Although definite conclusions must await full details of these trials, the negative preliminary results are discouraging for advocates of new therapeutic agents for SLE (5), especially given the good results for the off-label use of rituximab reported by various centers with long clinical experience in the management of SLE (6–12). Before concluding that B cell depletion is not a good therapy for SLE, a careful evaluation of the design of the EXPLORER and LUNAR trials is necessary. The following 4 points should be considered. In regard to disease severity, a significant percentage of patients included probably had mild to moderate SLE (especially in the EXPLORER trial) with no history of lack of response to standard therapies (corticosteroids, cyclophosphamide, and/or mycophenolate). This, in itself, may explain why rituximab was not superior to the other drugs in these predominantly noncomplicated patients. Considering concomitant therapies, the high doses of corticosteroids permitted in both arms of these trials could lead to significant differences not being apparent in a short-term evaluation. In addition, the possible synergistic effect of rituximab in combination with immunosuppressive agents (cyclophosphamide or mycophenolate), suggested by some authors to have significant advantages in complicated, refractory SLE cases (1, 9), was not evaluated in these RCTs. Regarding ethnic factors, the 2 RCTs included American patients, predominantly from the US and Canada, but also from Mexico, Brazil, and Argentina. However, the majority of patients from recent uncontrolled studies were European (1, 6, 7, 9, 11, 12). This ethnicity is important because some studies have suggested a variable therapeutic response to the main immunosuppressive agents in different ethnic groups (13).

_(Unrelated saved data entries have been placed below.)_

(** [JSON.stringify(results)] *)
Definition stringify (r : PermissionResults) : string :=
  "{" ++ member "camera" (camera r) ++ "," ++ member "location" (location r) ++ "," ++
  member "locationBackground" (locationBackground r) ++ "," ++
  member "notifications" (notifications r) ++ "}".

Definition requestBatteryOptimizationExemption : setup unit :=
  (os <- scall (Base PlatformOS) ;;
   match os with
   | android => stry (scall (ShowAlert BatteryOptimization)) (fun _ => SRet tt)
   | _ => SRet tt
   end)%setup.

Definition showPermissionsDeniedAlert (r : PermissionResults) : setup unit :=
  let denied :=
    ((if camera r then [] else ["Camera"]) ++
     (if location r then [] else ["Location"]) ++
     (if locationBackground r then [] else ["Background Location"]) ++
     (if notifications r then [] else ["Notifications"]))%list in
  match denied with
  | [] => SRet tt
  | _ => scall (ShowAlert PermissionsDenied)
  end.

Definition requestAllPermissions : setup PermissionsResult :=
  stry
    (alreadyRequested <- scall (Base (GetItem "permissions_requested")) ;;
     (if negb (truthy alreadyRequested)
      then scall (ShowAlert PermissionsExplanation) else SRet tt) ;;
     cam <- stry (cameraStatus <- SVis RequestCameraPermissions ssettle ;;
                  SRet (bool_decide (cameraStatus = "granted")))
                 (fun _ => SRet false) ;;
     locationForeground <- SVis RequestForegroundLocation ssettle ;;
     let loc := bool_decide (locationForeground = "granted") in
     bg <- (if loc then
              locationBackground <- SVis RequestBackgroundLocation ssettle ;;
              let bg := bool_decide (locationBackground = "granted") in
              (if negb bg then scall (ShowAlert BackgroundLocationImportance)
               else SRet tt) ;;
              SRet bg
            else SRet false) ;;
     notificationStatus <- SVis RequestPermissions ssettle ;;
     let r := {| camera := cam; location := loc; locationBackground := bg;
                 notifications := bool_decide (notificationStatus = "granted") |} in
     os <- scall (Base PlatformOS) ;;
     (match os with
      | android => requestBatteryOptimizationExemption
      | _ => SRet tt
      end) ;;
     scall (Base (SetItem "permissions_requested" "true")) ;;
     scall (Base (SetItem "permissions_status" (stringify r))) ;;
     let allGranted :=
       camera r && location r && locationBackground r && notifications r in
     (if negb allGranted then showPermissionsDeniedAlert r else SRet tt) ;;
     SRet {| granted := allGranted; results := Some r |})%setup
    (fun _ => SRet {| granted := false; results := None |}).

End permissions.

(** A program of the sync engine, run at the start of the app. *)
Fixpoint lift {A} (p : prog A) : setup A :=
  match p with
  | Ret a => SRet a
  | Throw e => SThrow e
  | Vis o k => SVis (Base o) (fun x => lift (k x))
  end.

Module AppStart.

Section Build.

Variable DEV : bool.

(** What [initializeApp] tries. *)
Definition initialize : setup unit :=
  (permissions.requestAllPermissions ;;
   os <- scall (Base PlatformOS) ;;
   (match os with
    | android => SVis SetNotificationChannel ssettle
    | _ => SRet tt
    end) ;;
   deviceSetup.requestNotificationPermissions ;;
   key <- scall (Base (GetItem "activationKey")) ;;
   scall (SetIsActivated (truthy key)) ;;
   (if truthy key then
      isAdmin <- lift kioskService.isDeviceAdmin ;;
      (if negb isAdmin then lift kioskService.requestDeviceAdmin ;; SRet tt else SRet tt) ;;
      appHidden <- scall (Base (GetItem "appHidden")) ;;
      if negb (bool_decide (appHidden = Some "true"))
      then lift kioskService.hideAppFromLauncher ;; SRet tt
      else SRet tt
    else SRet tt) ;;
   if truthy key then
     locked <- lift deviceService.isDeviceLocked ;;
     scall (Base (SetIsLocked locked)) ;;
     (if locked then lift kioskService.enableFullLockdown ;; SRet tt else SRet tt) ;;
     scall InstallListeners ;;
     fcmToken <- deviceSetup.getFCMToken ;;
     (if truthy fcmToken
      then deviceSetup.updateFCMToken (default "" key) (default "" fcmToken)
      else SRet tt) ;;
     deviceSetup.registerBackgroundFetch DEV
   else SRet tt)%setup.

(** [try { ... } catch (error) { console.error(...) } finally
    { setIsLoading(false) }] *)
Definition initializeApp : setup unit :=
  (stry initialize (fun _ => SRet tt) ;;
   scall (SetIsLoading false))%setup.

End Build.

End AppStart.

(** What the outside answers to these operations. *)
Record SetupEnv := {
  setup_env : Env;
  env_is_registered : result bool;
  env_unregister : result unit;
  env_register : result unit;
  env_permissions : result string;
  env_push_token : result (option string);
  env_update : string -> string -> result unit;
  env_camera : result string;
  env_location : result string;
  env_background_location : result string;
  env_channel : result unit;
}.

(** The world of the sync engine, and the log of the other operations
    (oldest first). *)
Record SetupWorld := {
  base : World;
  setup_log : list setup_op;
}.

Definition slog (o : setup_op) (w : SetupWorld) : SetupWorld :=
  {| base := base w; setup_log := setup_log w ++ [o] |}.

Definition setup_exec (env : SetupEnv) (o : setup_op) (w : SetupWorld)
  : SetupWorld * setup_ans o :=
  match o as o' return SetupWorld * setup_ans o' with
  | Base o0 =>
      let r := exec_op (advance (setup_env env)) (setup_env env) o0 (base w) in
      ({| base := fst r; setup_log := setup_log w |}, snd r)
  | IsTaskRegistered => (slog IsTaskRegistered w, env_is_registered env)
  | UnregisterTask => (slog UnregisterTask w, env_unregister env)
  | RegisterTask i s b => (slog (RegisterTask i s b) w, env_register env)
  | RequestPermissions => (slog RequestPermissions w, env_permissions env)
  | GetDevicePushToken => (slog GetDevicePushToken w, env_push_token env)
  | UpdateDeviceInfo d t => (slog (UpdateDeviceInfo d t) w, env_update env d t)
  | ShowAlert a => (slog (ShowAlert a) w, tt)
  | RequestCameraPermissions => (slog RequestCameraPermissions w, env_camera env)
  | RequestForegroundLocation => (slog RequestForegroundLocation w, env_location env)
  | RequestBackgroundLocation =>
      (slog RequestBackgroundLocation w, env_background_location env)
  | SetNotificationChannel => (slog SetNotificationChannel w, env_channel env)
  | SetIsActivated b => (slog (SetIsActivated b) w, tt)
  | SetIsLoading b => (slog (SetIsLoading b) w, tt)
  | InstallListeners => (slog InstallListeners w, tt)
  end.

Fixpoint setup_run (env : SetupEnv) {A} (p : setup A) (w : SetupWorld)
  : SetupWorld * result A :=
  match p with
  | SRet a => (w, inr a)
  | SThrow e => (w, inl e)
  | SVis o k =>
      let r := setup_exec env o w in
      setup_run env (k (snd r)) (fst r)
  end.

(** A registration of the task, and its removal. *)
Definition is_register (o : setup_op) : bool :=
  match o with RegisterTask _ _ _ => true | _ => false end.

Definition is_unregister (o : setup_op) : bool :=
  match o with UnregisterTask => true | _ => false end.

(** A call of the task manager. *)
Definition is_task_call (o : setup_op) : bool :=
  match o with
  | IsTaskRegistered | UnregisterTask | RegisterTask _ _ _ => true
  | _ => false
  end.

(** An observation of the log of the start that ignores what the module
    [permissions] does. *)
Definition ignores_permissions (g : setup_op -> bool) : Prop :=
  (forall a, g (ShowAlert a) = false) /\ g RequestCameraPermissions = false /\
  g RequestForegroundLocation = false /\ g RequestBackgroundLocation = false /\
  g RequestPermissions = false.

(** The steps of the module [permissions]: a dialog, a request, a read of
    the platform or of the store, a write of one of its two keys. *)
Definition permission_step (o : setup_op) : bool :=
  match o with
  | ShowAlert _ | RequestCameraPermissions | RequestForegroundLocation
  | RequestBackgroundLocation | RequestPermissions => true
  | Base PlatformOS | Base (GetItem _) => true
  | Base (SetItem k _) =>
      bool_decide (k = "permissions_requested") || bool_decide (k = "permissions_status")
  | _ => false
  end.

Finally, in regard to primary end point definition, current trials in SLE require demonstration of the superiority of rituximab over current first-line therapies in SLE (corticosteroids, cyclophosphamide, and mycophenolate). This does not correlate with the use of rituximab in clinical practice, i.e., its overwhelming use in patients with SLE refractory to these therapies. Furthermore, the fact that rituximab was not shown to be superior to other therapies does not necessarily signify that it is inferior.

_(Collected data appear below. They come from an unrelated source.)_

End SinglePage.

Lemma sampleScanWorld_ready : providerReady sampleEnv sampleScanWorld.
Proof. eexists. split; reflexivity. Qed.

Lemma extractFields_single_page_witness :
  exists d w',
    exec sampleClock (extractFields sampleEnv) sampleScanWorld
         [Parsed sampleResponse] = Some (inr d, w', []) /\
    fields d = pageFields 1 sampleResponse /\
    log w' = [ServiceExtract "gemini" sampleScan].
Proof.
  destruct (extractFields_single_page sampleEnv sampleClock sampleScanWorld
              sampleScan sampleResponse [] eq_refl
              (or_introl eq_refl) sampleScanWorld_ready
              ltac:(not_inherited))
    as (d & w' & He & Hf & _ & _ & _ & Hl).
  exists d, w'. auto.
Defined.

Lemma extractFields_not_configured_witness :
  exists msg w',
    exec sampleClock (extractFields emptyEnv) sampleScanWorld []
      = Some (inl (Error msg), w', []) /\
    log w' = [] /\
    error (store w') = Some msg.
Proof.
  destruct (extractFields_not_configured emptyEnv sampleClock
              sampleScanWorld sampleScan _ [] eq_refl (or_introl eq_refl)
              eq_refl eq_refl)
    as (msg & w' & He & _ & Hl & Herr & _).
  exists msg, w'. auto.
Defined.

(** ** Uploads *)

(** X14: the upload of a valid image opens a session of one page on the
    file itself, without any request: the extracted data of the session
    before are dropped, the preview is a fresh object URL, the history
    is kept. *)
Theorem uploadForm_image_session clock w f script :
  FormProcessingService.validateImageFile (Some f)
    = FormProcessingService.valid ->
  FormProcessingService.isPDF f = false ->
  exists w',
    exec clock (uploadForm (Some f)) w script = Some (inr tt, w', script) /\
    currentForm (store w') = Some f /\
    originalFile (store w') = None /\
    isPDF (store w') = false /\
    totalPages (store w') = 1%nat /\
    currentPage (store w') = 1%nat /\
    extractedData (store w') = None /\
    imagePreview (store w') = Some ("blob:" +:+ nat_to_string (urls w)) /\
    urls w' = S (urls w) /\
    processing (store w') = false /\
    error (store w') = None /\
    history (store w') = history (store w) /\
    log w' = log w.
Proof.
  intros Hv Hp. unfold uploadForm.
  rewrite exec_bind, exec_set, exec_try_catch, Hv, Hp.
  eexists. split; [reflexivity|]. repeat split.
Qed.

Lemma uploadForm_image_session_witness :
  exists w',
    exec sampleClock (uploadForm (Some sampleScan)) sampleWorld []
      = Some (inr tt, w', []) /\
    extractedData (store w') = None /\
    totalPages (store w') = 1%nat.
Proof.
  destruct (uploadForm_image_session sampleClock sampleWorld sampleScan []
              eq_refl eq_refl)
    as (w' & He & _ & _ & _ & Ht & _ & Hd & _).
  exists w'. auto.
Defined.

Lemma uploadForm_pdf_session_witness :
  exists w',
    exec sampleClock (uploadForm (Some samplePdf)) sampleStart
         [Pages 2; Image sampleImage] = Some (inr tt, w', []) /\
    totalPages (store w') = 2%nat /\
    originalFile (store w') = Some samplePdf.
Proof.
  destruct (uploadForm_pdf_session sampleClock sampleStart samplePdf 2
              sampleImage [] eq_refl eq_refl)
    as (w' & He & _ & Ho & Ht & _).
  exists w'. auto.
Defined.

(** The keys of the store that an upload sets when it succeeds. *)
Lemma uploadForm_outcome clock file w script o w' script' :
  exec clock (uploadForm file) w script = Some (o, w', script') ->
  match o with
  | inl e =>
      store w' = with_error (Some (message e))
                   (with_processing false (store w))
  | inr _ =>
      exists f cur preview n,
        file = Some f /\
        store w' =
          with_currentForm (Some cur)
          (with_originalFile
             (if FormProcessingService.isPDF f then Some f else None)
          (with_imagePreview (Some preview)
          (with_extractedData None
          (with_processing false
          (with_isPDF (FormProcessingService.isPDF f)
          (with_currentPage 1
          (with_totalPages n (with_error None (store w)))))))))
  end.
Proof.
  unfold uploadForm.
  rewrite exec_bind, exec_set, exec_try_catch.
  destruct (FormProcessingService.validateImageFile file) as [|msg],
    file as [f|];
    try (intros [= <- <- _]; reflexivity).
  destruct (FormProcessingService.isPDF f) eqn:Hp.
  - destruct script as [|r1 script]; [discriminate|].
    destruct r1 as [e|n|b|d]; try discriminate;
      [intros [= <- <- _]; reflexivity|].
    destruct script as [|r2 script]; [discriminate|].
    destruct r2 as [e|n'|b|d]; try discriminate;
      intros [= <- <- _]; [reflexivity|].
    eexists f, _, _, n. split; [reflexivity|]. rewrite Hp. reflexivity.
  - intros [= <- <- _]. eexists f, f, _, 1%nat.
    split; [reflexivity|]. rewrite Hp. reflexivity.
Qed.

(** X15: whatever the file and the replies, an upload that ends leaves
    processing false, the history and the selected provider as they
    were; when it fails, through validation or through a rejected
    conversion of the PDF, the store's error is the error's message and
    the session before (current form, original file, preview, extracted
    data, page count, current page) is untouched; when it succeeds, the
    error is null, the extracted data are dropped and the current page
    is 1. *)
Theorem uploadForm_settles clock file w script o w' script' :
  exec clock (uploadForm file) w script = Some (o, w', script') ->
  processing (store w') = false /\
  history (store w') = history (store w) /\
  selectedProvider (store w') = selectedProvider (store w) /\
  match o with
  | inl e =>
      error (store w') = Some (message e) /\
      currentForm (store w') = currentForm (store w) /\
      originalFile (store w') = originalFile (store w) /\
      imagePreview (store w') = imagePreview (store w) /\
      extractedData (store w') = extractedData (store w) /\
      isPDF (store w') = isPDF (store w) /\
      totalPages (store w') = totalPages (store w) /\
      currentPage (store w') = currentPage (store w)
  | inr _ =>
      error (store w') = None /\
      extractedData (store w') = None /\
      currentPage (store w') = 1%nat
  end.
Proof.
  intros H. apply uploadForm_outcome in H. destruct o as [e|[]].
  - rewrite H. repeat split.
  - destruct H as (f & cur & preview & n & _ & ->). repeat split.
Qed.

Lemma uploadForm_settles_witness :
  exists w',
    exec sampleClock (uploadForm (Some samplePdf)) sampleWorld
         [Pages 2; Rejected (Error "Failed to convert PDF: broken")]
      = Some (inl (Error "Failed to convert PDF: broken"), w', []) /\
    extractedData (store w') = Some sampleData /\
    processing (store w') = false.
Proof.
  assert (E : exists w',
             exec sampleClock (uploadForm (Some samplePdf)) sampleWorld
               [Pages 2; Rejected (Error "Failed to convert PDF: broken")]
             = Some (inl (Error "Failed to convert PDF: broken"), w', []))
    by (eexists; reflexivity).
  destruct E as (w' & E).
  destruct (uploadForm_settles sampleClock _ _ _ _ _ _ E)
    as (Hp & _ & _ & _ & _ & _ & _ & Hd & _).
  exists w'. auto.
Defined.

(** ** The provider registry *)

Lemma hasProvider_false key :
  AIProviderService.providers !! key = None ->
  ~ In key inheritedKeys ->
  hasProvider key = false.
Proof.
  intros Hl Hi. unfold hasProvider. rewrite Hl.
  destruct (FormProcessingService.includes inheritedKeys key) eqn:E;
    [|reflexivity].
  apply includes_In in E. contradiction.
Qed.

(** X16: [setProvider] with a key that is neither a provider nor a
    property name inherited from [Object.prototype] throws "Unknown
    provider: key" and leaves the store's selection and the service's
    current provider, with all the rest of the state, as they were. *)
Theorem setProvider_unknown clock key w script :
  AIProviderService.providers !! key = None ->
  ~ In key inheritedKeys ->
  exec clock (setProvider key) w script
    = Some (inl (Error ("Unknown provider: " +:+ key)), w, script).
Proof.
  intros Hl Hi. unfold setProvider, AIProviderService_setProvider.
  rewrite exec_try_catch, exec_bind, (hasProvider_false _ Hl Hi).
  reflexivity.
Qed.

Lemma setProvider_unknown_witness :
  exec sampleClock (setProvider "mistral") sampleScanWorld []
    = Some (inl (Error "Unknown provider: mistral"), sampleScanWorld, []).
Proof.
  apply (setProvider_unknown sampleClock "mistral" sampleScanWorld []).
  - reflexivity.
  - unfold inheritedKeys.
    intros H. repeat (destruct H as [H | H]; [discriminate H|]). exact H.
Defined.

(** X17: [setProvider] with the key of a provider switches at once,
    whether or not the provider has credentials: the store's selection
    and the service's current provider both become the key, nothing else
    changes, and the provider is ready exactly when it has credentials. *)
Theorem setProvider_known env clock key info w script :
  AIProviderService.providers !! key = Some info ->
  exists w',
    exec clock (setProvider key) w script = Some (inr tt, w', script) /\
    app w' = {| form := with_selectedProvider key (store w);
                currentProvider := key |} /\
    log w' = log w /\
    (providerReady env w' <-> AIProviderService.isConfigured env info = true).
Proof.
  intros Hl. unfold setProvider, AIProviderService_setProvider, hasProvider.
  rewrite exec_try_catch, exec_bind, Hl.
  eexists. split; [reflexivity|]. split; [reflexivity|].
  split; [reflexivity|]. unfold providerReady. simpl. split.
  - intros (info' & Hl' & Hc). congruence.
  - intros Hc. eauto.
Qed.

Lemma setProvider_known_witness :
  exists w',
    exec sampleClock (setProvider "claude") sampleScanWorld []
      = Some (inr tt, w', []) /\
    selectedProvider (store w') = "claude" /\
    currentProvider (app w') = "claude" /\
    ~ providerReady sampleEnv w'.
Proof.
  destruct (setProvider_known sampleEnv sampleClock "claude" _
              sampleScanWorld [] eq_refl) as (w' & He & Ha & _ & Hr).
  exists w'. split; [exact He|].
  unfold store. rewrite Ha. split; [reflexivity|]. split; [reflexivity|].
  intros H. apply Hr in H. discriminate H.
Defined.

(** X18: a property name that objects inherit from [Object.prototype]
    passes the check of [setProvider]: the switch succeeds, and from
    then on every call of the provider throws a TypeError without any
    request. *)
Theorem setProvider_inherited_key env clock key w imageFile script :
  In key inheritedKeys ->
  exists w' e,
    exec clock (setProvider key) w script = Some (inr tt, w', script) /\
    currentProvider (app w') = key /\
    exec clock (extractFormFields env imageFile) w' script
      = Some (inl e, w', script) /\
    err_name e = "TypeError".
Proof.
  intros Hk.
  assert (Hl : AIProviderService.providers !! key = None).
  { unfold inheritedKeys in Hk.
    repeat (destruct Hk as [<- | Hk]; [reflexivity|]). destruct Hk. }
  assert (Hh : hasProvider key = true).
  { unfold hasProvider. rewrite Hl. now apply includes_In. }
  unfold setProvider, AIProviderService_setProvider.
  rewrite exec_try_catch, exec_bind, Hh.
  eexists. eexists. split; [reflexivity|]. split; [reflexivity|].
  unfold extractFormFields. rewrite exec_bind. cbn [exec app currentProvider].
  rewrite Hl. apply includes_In in Hk. rewrite Hk. split; reflexivity.
Qed.

Lemma setProvider_inherited_key_witness :
  exists w' e,
    exec sampleClock (setProvider "toString") sampleScanWorld []
      = Some (inr tt, w', []) /\
    exec sampleClock (extractFormFields sampleEnv sampleScan) w' []
      = Some (inl e, w', []) /\
    err_name e = "TypeError".
Proof.
  destruct (setProvider_inherited_key sampleEnv sampleClock "toString"
              sampleScanWorld sampleScan [])
    as (w' & e & Hs & _ & He & Hn).
  - unfold inheritedKeys. do 8 right. left. reflexivity.
  - exists w', e. auto.
Defined.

The patients included in the 2 recently completed RCTs of rituximab in SLE seem to be completely different from the individual patients who have been receiving rituximab off-label since 2000. This may help to explain the apparent differences between these trials and uncontrolled studies. Thought should be given to the design of future trials in SLE treatment which, compared with rheumatoid arthritis (the paradigm for the licensed use of biologic therapies), is more clinically heterogeneous and infrequent, and occurs in a younger population.
In summary, while the use of B cell depletion therapies as first-line treatment or in patients with a predominantly mild form of the disease is not recommended, its off-label use in severe, refractory SLE cases appears to be sufficiently positive to warrant the continued use in these patients.